The nine verses of Psalm 137 show a natural three-part outline. Part
I is the people's lament over their lost city and their sad condition in
Babylon. In the first 4 verses the writer, most likely an exilic Jew
writing under the influence of post-exilic reflections, speaks for the
community in a melancholy tone, in the past tense, and in the
first-person plural:
By the rivers of Babylon -- there we sat
down
and there we wept, when we remembered Zion.
On the willows there we hung our harps.
For there our captors asked us for songs,
and our tormentors for mirth, saying,
Sing us one of the songs of Zion!" [But]
How could we sing the Lord's song in a foreign land? (NOAB)

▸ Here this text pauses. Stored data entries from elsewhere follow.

(** [re.search(pat, s, re.IGNORECASE)] for a pattern of letters only. *)
Definition contains_nocase (pat s : string) : bool :=
  contains (lower pat) (lower s).

Definition startswith (pre s : string) : bool := prefix pre s.

(** ** Decimal numerals *)

Definition digit_char (n : nat) : ascii := ascii_of_nat (48 + n mod 10).

Fixpoint digits_of (fuel n : nat) (acc : string) : string :=
  match fuel with
  | O => acc
  | S f =>
      let acc' := String (digit_char n) acc in
      if n <? 10 then acc' else digits_of f (n / 10) acc'
  end.

Definition str_of_nat (n : nat) : string := digits_of (S n) n EmptyString.

Fixpoint zeros (k : nat) : string :=
  match k with
  | O => EmptyString
  | S k' => String "0" (zeros k')
  end.

(** A numeral padded with zeros on the left up to [w] characters. *)
Definition zero_padded (w n : nat) : string :=
  let s := str_of_nat n in zeros (w - String.length s) ++ s.

Fixpoint span_digits (s : string) : string * string :=
  match s with
  | EmptyString => (EmptyString, EmptyString)
  | String c t =>
      if is_digit c
      then let (d, r) := span_digits t in (String c d, r)
      else (EmptyString, s)
  end.

Fixpoint digits_value (acc : Z) (s : string) : Z :=
  match s with
  | EmptyString => acc
  | String c t => digits_value (10 * acc + Z.of_nat (nat_of_ascii c - 48)) t
  end.

(** The numeric parser behind [pd.to_numeric], on text made of digits,
    points and minus signs: an optional minus sign, digits, optionally a
    point and more digits, at least one digit in all, and nothing after.
    The value is the exact decimal. *)
Definition parse_decimal (s : string) : option Qc :=
  let (neg, s1) :=
    match s with
    | String "-" t => (true, t)
    | _ => (false, s)
    end in
  let (ip, s2) := span_digits s1 in
  let (fp, s3) :=
    match s2 with
    | String "." t => span_digits t
    | _ => (EmptyString, s2)
    end in
  match s3 with
  | EmptyString =>
      if String.length ip + String.length fp =? 0 then None
      else
        let m := digits_value 0 (ip ++ fp) in
        let d := Z.to_pos (10 ^ Z.of_nat (String.length fp)) in
        Some (Q2Qc ((if neg then (- m)%Z else m) # d))
  | String _ _ => None
  end.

While the first part of Psalm 137 is reflective of the well-known
lamentations of the ancient Hebrew community (e.g.: Ps. 44, 58, 60, 74,
90, 123), Part II, comprising of verses 5 and 6, contains a pledge
never to forget the holy city, Jerusalem. This is a reflection on the
past glories of the nation, an identification with the suffering people,
and a desire to keep alive memory and faith in Yahweh. J. Clinton
McCann says: "It is not surprising that the central concept of
remembering links verses 5-6 to verses 1-4, where the exiles remember
Jerusalem (v. 1), and to verses 7-9, where the Lord is called upon
to remember Jerusalem's fall. . . Remembering means
faithfulness to God's place and God's ongoing purpose. Remembering is an
act of resistance -- "in a foreign land" (v. 4). God's
people could not sing but they could remember."(28)

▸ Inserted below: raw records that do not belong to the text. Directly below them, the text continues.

(** X15: [write_scene_list_html] saves nothing and raises
    [UnboundLocalError] when the scene list is empty, and [KeyError] when
    image file names are given, not empty, and lack the key of some scene;
    in every other case it saves a page whose timecode table begins with
    the label and whose scene table has one row per scene, in order: the ten
    cells of the scene followed by nothing but its images. *)
Theorem write_scene_list_html_outcome (default_css : list ascii)
    (scene_list : list (Z * Z)) (cut_list : option (list Z)) (css : option (list ascii))
    (image_filenames : option (gmap nat (list (list ascii))))
    (image_width image_height : option Z) :
  let run := write_scene_list_html default_css scene_list cut_list css
               image_filenames image_width image_height in
  let missing :=
    ∃ images i, image_filenames = Some images ∧ images ≠ ∅
                ∧ (i < length scene_list)%nat ∧ images !! i = None in
  (missing → run = Raises KeyError)
  ∧ (¬ missing → scene_list = [] → run = Raises UnboundLocalError)
  ∧ (¬ missing → scene_list ≠ [] →
     ∃ page, run = Returns page
             ∧ head (timecode_table page) = Some (Text (lit "Timecode List:"))
             ∧ scene_table_header page = header_row
             ∧ length (scene_table page) = length scene_list
             ∧ ∀ i scene, scene_list !! i = Some scene →
                 ∃ images,
                   scene_table page !! i = Some (scene_row i scene ++ images)
                   ∧ Forall (λ c, ∃ file, c = Image file image_width image_height)
                            images).
Proof.
  unfold write_scene_list_html. split; [|split].
  - intros (images & i & -> & Hne & Hi & Hmissing).
    rewrite html_rows_Raises; [done|done|]. by exists i.
  - intros _ ->. done.
  - intros Hpresent Hscenes.
    destruct (html_rows_Returns image_filenames image_width image_height scene_list 0)
      as (rows & -> & Hlen & Hrows).
    { intros images -> Hne i Hi. simpl.
      destruct (images !! i) eqn:Hlookup; [done|].
      destruct Hpresent. by exists images, i. }
    destruct rows as [|row rows].
    { destruct scene_list; [done|simpl in Hlen; lia]. }
    eexists. split; [done|]. simpl. split; [done|]. split; [done|].
    split; [done|]. intros i scene Hi. apply (Hrows i scene Hi).
Qed.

Essentially, "in the case of Psalm 137, grief and anger sustain the
remembrance that makes faith, hope, and life possible 'in a foreign
land.' In the face of monstrous evil, the worst possible response is to
feel nothing. What must be felt is grief, rage, outrage, in
that order."(29)
The rage and outrage, as acts of remembering, are expressed in the
last three verses that comprise Part III of Psalm 137, the
vengeful prayer that God will avenge Israel on Edom and Babylon for what
they did to Jerusalem. This element of the "vindication
Psalms," otherwise called imprecatory or cursing Psalms (Ps. 7, 35,
59, 69, 70, 83, 109, 137, 140), provides a political idiom and tool with
which Rastas hope, remember, and fight the evil Babylon. In verse 8 the
daughters of Babylon, whom the Psalmist says ought to be destroyed,
contrasts with daughters of Jerusalem. Here, at the end of their sad
song, the exilic community cries out in vengeance:
Yahweh, remember what the Sons of Edom did
on the day of Jerusalem, how they said,
"Down with her! Raze her to the ground;
Destructive Daughter of Babel, a blessing on
the man who treats you as you have treated us,
a blessing on him who takes and dashes
your babies against the rock." (Jerusalem Bible)
The question I raised earlier -- "How should one read the lament
Psalms and what relevance might Psalm 137 have for a modern indigenous
group as Rastafari" -- is quite topical. McCann says: "In the
twentieth century, Psalm 137 cannot help reminding us of the Holocaust,
the monstrous victimization of the Jewish people during World War II. . . . To
remember is to resist the same thing happening again."(30)
According to Anderson, although a twentieth-century "community
cannot automatically join in this psalm, we must remind ourselves that
Psalm 137 has found many parallels in modern life -- for instance,
during World War II when the pride of France was violated by
Hitler's armies, or when brave little Finland was overrun by Russian
forces. The question. . . [is] whether these all too human
cries have a place in our speech to God."(31)
To this question, the Rastas echo a resounding yes! Psalm 137 speaks to
African peoples' Babylon condition, a state of political domination,
poverty, and racial discrimination against the people of JAH. Of course,
as David Pleins says, "The communal laments do not offer an easy
road out of this sense of abandonment, but they do offer the language
that a community can use to begin speaking to God from out of the midst
of communal distress. How does the community penetrate the veil
of divine silence?"(32)
(bold mine)
Re-tuning Psalm 137 to Reggae Rhythms
In their creative use of Psalm 137, Rastas penetrate what they
see as the veil of divine silence on the "rape of Africa"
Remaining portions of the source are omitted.